Playing music requires mastery of individual phrases, which in turn requires mastery of individual notes and relations between them. Slowing down to perceive the details is not unique to music. Art instructor Betty Edwards (Drawing on the Right Side of the Brain) observed that she could talk about drawing or she could draw, but that it was extremely difficult for her to do both at once. She hypothesized that a shift in processing mode was occurring. When she was talking, her mind was operating in a verbal-symbolic mode that largely ignored details. To draw successfully, she needed to shift away from symbols into a mode of perception that attended to the details of lines, shapes and shading. We make this same shift when moving from the concept of a muscle into feeling it take form beneath our fingers, as a client engages it ever so slightly.
Professional negotiators have made parallel observations. The inability to find consensus often stems from becoming stuck in symbolic positions, rather than from irreconcilable differences in actual needs. In debates about massage education, we play out this theme by arguing about the need for hours of education, what I call "round hour syndrome," rather than letting the required hours flow naturally from a determination of the need for specific educational content.
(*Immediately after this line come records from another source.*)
(** One statement on an open connection. A failing statement leaves the
    rows and the transaction as they were. *)
Definition run (q : stmt) (c : Connection) : result (RunResult * Connection) :=
  let t := tables c in
  match q with
  | BEGIN_TRANSACTION =>
      match txn c with
      | Some _ =>
          Err (SQLITE_ERROR "cannot start a transaction within a transaction")
      | None => Ok (mkRunResult 0, mkConnection t (Some t) (foreign_keys c))
      end
  | COMMIT =>
      match txn c with
      | Some _ => Ok (mkRunResult 0, mkConnection t None (foreign_keys c))
      | None => Err (SQLITE_ERROR "cannot commit - no transaction is active")
      end
  | ROLLBACK =>
      match txn c with
      | Some saved =>
          Ok (mkRunResult 0, mkConnection saved None (foreign_keys c))
      | None => Err (SQLITE_ERROR "cannot rollback - no transaction is active")
      end
  | INSERT_INTO_sessions i n ca ua cp st et stat =>
      if has_id s_id i (sessions t) then Err (unique_failed "sessions.id")
      else done 1 (mkTables
                     (sessions t ++ [mk_sessions_row i n ca ua cp st et stat])
                     (logs t) (log_groups t)) c
  | UPDATE_sessions n ua cp st et stat i =>
      done (count_where (fun r => String.eqb (s_id r) i) (sessions t))
        (mkTables
           (map (fun r =>
                   if String.eqb (s_id r) i
                   then mk_sessions_row (s_id r) n (s_created_at r) ua cp st et stat
                   else r) (sessions t))
           (logs t) (log_groups t)) c
  | DELETE_FROM_logs_WHERE_session_id i =>
      done (count_where (fun r => String.eqb (l_session_id r) i) (logs t))
        (mkTables (sessions t)
           (filter (fun r => negb (String.eqb (l_session_id r) i)) (logs t))
           (log_groups t)) c
  | DELETE_FROM_log_groups_WHERE_session_id i =>
      done (count_where (fun r => String.eqb (g_session_id r) i) (log_groups t))
        (mkTables (sessions t) (logs t)
           (filter (fun r => negb (String.eqb (g_session_id r) i))
              (log_groups t))) c
  | DELETE_FROM_sessions_WHERE_id i =>
      if has_id s_id i (sessions t) && negb (no_child c i) then Err fk_failed
      else done (count_where (fun r => String.eqb (s_id r) i) (sessions t))
             (mkTables
                (filter (fun r => negb (String.eqb (s_id r) i)) (sessions t))
                (logs t) (log_groups t)) c
  | INSERT_INTO_logs i sid content ts svc lvl gid =>
      if has_id l_id i (logs t) then Err (unique_failed "logs.id")
      else if negb (parent_ok c sid) then Err fk_failed
      else done 1 (mkTables (sessions t)
                     (logs t ++ [mk_logs_row i sid content ts svc lvl gid])
                     (log_groups t)) c
  | INSERT_INTO_log_groups i sid n d rc sf stat =>
      if has_id g_id i (log_groups t) then Err (unique_failed "log_groups.id")
      else if negb (parent_ok c sid) then Err fk_failed
      else done 1 (mkTables (sessions t) (logs t)
                     (log_groups t ++ [mk_log_groups_row i sid n d rc sf stat])) c
  | UPDATE_log_groups n d rc sf stat i =>
      done (count_where (fun r => String.eqb (g_id r) i) (log_groups t))
        (mkTables (sessions t) (logs t)
           (map (fun r =>
                   if String.eqb (g_id r) i
                   then mk_log_groups_row (g_id r) (g_session_id r) n d rc sf stat
                   else r) (log_groups t))) c
  | UPDATE_logs_SET_group_id gid i =>
      done (count_where (fun r => String.eqb (l_id r) i) (logs t))
        (mkTables (sessions t)
           (map (fun r =>
                   if String.eqb (l_id r) i
                   then mk_logs_row (l_id r) (l_session_id r) (l_log_content r)
                          (l_timestamp r) (l_service r) (l_log_level r) (Some gid)
                   else r) (logs t))
           (log_groups t)) c
  end.

(** ORDER BY: a stable sort of the scanned rows, [le a b] meaning that [a]
    may come before [b]. *)
Fixpoint insert_by {R} (le : R -> R -> bool) (x : R) (l : list R) : list R :=
  match l with
  | [] => [x]
  | y :: l' => if le x y then x :: l else y :: insert_by le x l'
  end.

Definition order_by {R} (le : R -> R -> bool) (l : list R) : list R :=
  fold_right (insert_by le) [] l.

End Sqlite.

(** The SELECT statements the program passes to [get] and [all]. *)
Module Select.
Import Sqlite.

(** [FROM sessions WHERE id = ?] *)
Definition sessions_WHERE_id (i : string) (t : Tables) : list sessions_row :=
  filter (fun r => String.eqb (s_id r) i) (sessions t).

(** [FROM sessions ORDER BY updated_at DESC] *)
Definition sessions_ORDER_BY_updated_at_DESC (t : Tables) : list sessions_row :=
  order_by (fun a b => s_updated_at b <=? s_updated_at a) (sessions t).

(** [FROM logs WHERE session_id = ? ORDER BY timestamp ASC] *)
Definition logs_WHERE_session_id (i : string) (t : Tables) : list logs_row :=
  order_by (fun a b => l_timestamp a <=? l_timestamp b)
    (filter (fun r => String.eqb (l_session_id r) i) (logs t)).

(** [FROM log_groups WHERE id = ?] *)
Definition log_groups_WHERE_id (i : string) (t : Tables) : list log_groups_row :=
  filter (fun r => String.eqb (g_id r) i) (log_groups t).

(** [FROM log_groups WHERE session_id = ? ORDER BY name ASC]; TEXT is
    compared byte by byte (the BINARY collation). *)
Definition log_groups_WHERE_session_id (i : string) (t : Tables)
  : list log_groups_row :=
  order_by (fun a b => String.leb (g_name a) (g_name b))
    (filter (fun r => String.eqb (g_session_id r) i) (log_groups t)).

(** [FROM logs WHERE group_id = ? ORDER BY timestamp ASC] *)
Definition logs_WHERE_group_id (i : string) (t : Tables) : list logs_row :=
  order_by (fun a b => l_timestamp a <=? l_timestamp b)
    (filter (fun r => opt_eqb (l_group_id r) i) (logs t)).

End Select.

(** ** [class Database] ([database.ts]) *)

Module Database.

(** [private db: sqlite3.Database | null] *)
Record t : Type := mk { db : option Sqlite.Connection }.

(** The constructor leaves [db = null]. *)
Definition new : t := mk None.

Definition not_initialized : Error := JsError "Database not initialized".

(** [initialize()]: opens the file at [dbPath], whose rows are [file] (no
    rows for a file that did not exist); CREATE TABLE IF NOT EXISTS keeps
    the rows that are there. *)
Definition initialize (file : Sqlite.Tables) (fk : bool) : M t unit :=
  fun _ => (Ok tt, mk (Some (Sqlite.open file fk))).

Definition run (sql : Sqlite.stmt) : M t Sqlite.RunResult :=
  fun d =>
    match db d with
    | None => (Err not_initialized, d)
    | Some c =>
        match Sqlite.run sql c with
        | Ok (r, c') => (Ok r, mk (Some c'))
        | Err e => (Err e, d)
        end
    end.

(** [get]: the first row of the result, or [undefined]. *)
Definition get {R} (sql : Sqlite.Tables -> list R) : M t (option R) :=
  fun d =>
    match db d with
    | None => (Err not_initialized, d)
    | Some c => (Ok (hd_error (sql (Sqlite.tables c))), d)
    end.

Definition all {R} (sql : Sqlite.Tables -> list R) : M t (list R) :=
  fun d =>
    match db d with
    | None => (Err not_initialized, d)
    | Some c => (Ok (sql (Sqlite.tables c)), d)
    end.

(** [close()]; [err] is what the engine passes to the callback of its own
    [close]. *)
Definition close (err : option Error) : M t unit :=
  fun d =>
    match db d with
    | None => (Ok tt, d)
    | Some _ =>
        match err with
        | Some e => (Err e, d)
        | None => (Ok tt, mk None)
        end
    end.

End Database.

(** ** Objects held by the caller

    [updateSession] assigns to a field of the object it is given and returns
    that same object, so its argument is a reference into the caller's
    objects. [setCurrentSession] and [getCurrentSession] hand out the very
    object [this.currentSession] points to: [held] is the reference under
    which the caller keeps that object, if the caller has it. The manager's
    [currentSession] field below is the content of that object. *)
Module Heap.
Definition ref : Type := nat.
Record t : Type := mk {
  cells : ref -> option Session.t;
  held : option ref
}.

Definition empty : t := mk (fun _ => None) None.
Definition get (r : ref) (h : t) : option Session.t := cells h r.
Definition set (r : ref) (s : Session.t) (h : t) : t :=
  mk (fun r' => if Nat.eqb r' r then Some s else cells h r') (held h).

(** The caller keeps under [r] the object that [getCurrentSession] or
    [setCurrentSession] returned, whose content is [s]. *)
Definition hold (r : ref) (s : Session.t) (h : t) : t :=
  mk (fun r' => if Nat.eqb r' r then Some s else cells h r') (Some r).

(** [r] is the object [this.currentSession] points to. *)
Definition is_held (r : ref) (h : t) : bool :=
  match held h with
  | Some r' => Nat.eqb r' r
  | None => false
  end.
End Heap.

(** ** [class StorageManager] ([storageManager.ts]) *)

Module StorageManager.
Import Sqlite.

Record t : Type := mk {
  db : Database.t;
  currentSession : option Session.t
}.

Definition new : t := mk Database.new None.

Definition this_db {A} (c : M Database.t A) : M t A :=
  on_field db (fun d m => mk d (currentSession m)) c.

(** The column aliases of the SELECT lists ([created_at as createdAt], ...)
    followed by the cast [row as Session]. *)
Definition as_Session (r : sessions_row) : Session.t :=
  Session.mk (s_id r) (s_name r) (s_created_at r) (s_updated_at r)
    (s_cloud_provider r) (s_start_time r) (s_end_time r) (s_status r).

Definition as_Log (r : logs_row) : Log.t :=
  Log.mk (l_id r) (l_session_id r) (l_log_content r) (l_timestamp r)
    (of_column (l_service r)) (of_column (l_log_level r))
    (of_column (l_group_id r)).

Definition as_LogGroup (r : log_groups_row) : LogGroup.t :=
  LogGroup.mk (g_id r) (g_session_id r) (g_name r)
    (of_column (g_description r)) (of_column (g_root_cause r))
    (of_column (g_suggested_fix r)) (g_status r).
When we discuss the need and timing for specific content, the discussion becomes much more concrete and much less postural and divisive.
Jazz improvisation depends on interaction. It is a dynamic process of listening, adding something new, and then listening for the response. At an intuitive level, jazz musicians become masters of systems thinking the acknowledgement of the myriad interconnections and feedbacks between individual components of a total system. Given such feedbacks, you can never change just one thing. Like the musicians in a jam session, all other aspects of a system will respond to any change introduced. If you focus too much on any one area, it's always done at the expense of everything else. Getting the right balance is an art, not a given.
These relatively simple postulates of systems thinking have profound implications for massage education. Massage educators may assume that kinesthetic and interpersonal skills will always be the strengths of entering students. Rather than teaching towards the totality of what we want to produce, we are tempted to simply continue former practices with the application of an enhanced anatomy and physiology "Band-Aid." Not only is this extremely bad thinking from a systems approach, but, as massage attracts a wider range of students, it's often less and less true, even as a first approximation.
Education can act as a filter and an enhancement. Ultimately, our profession will evolve from the details of what we explicitly value and nurture. My hope is that our ears and hearts will be able to hear the value of the melody and the interlacing harmony within our diverse profession. May we remain flexible enough in our personal agendas to listen to each other, and to let those entering our art find their own expression of virtuosity within it.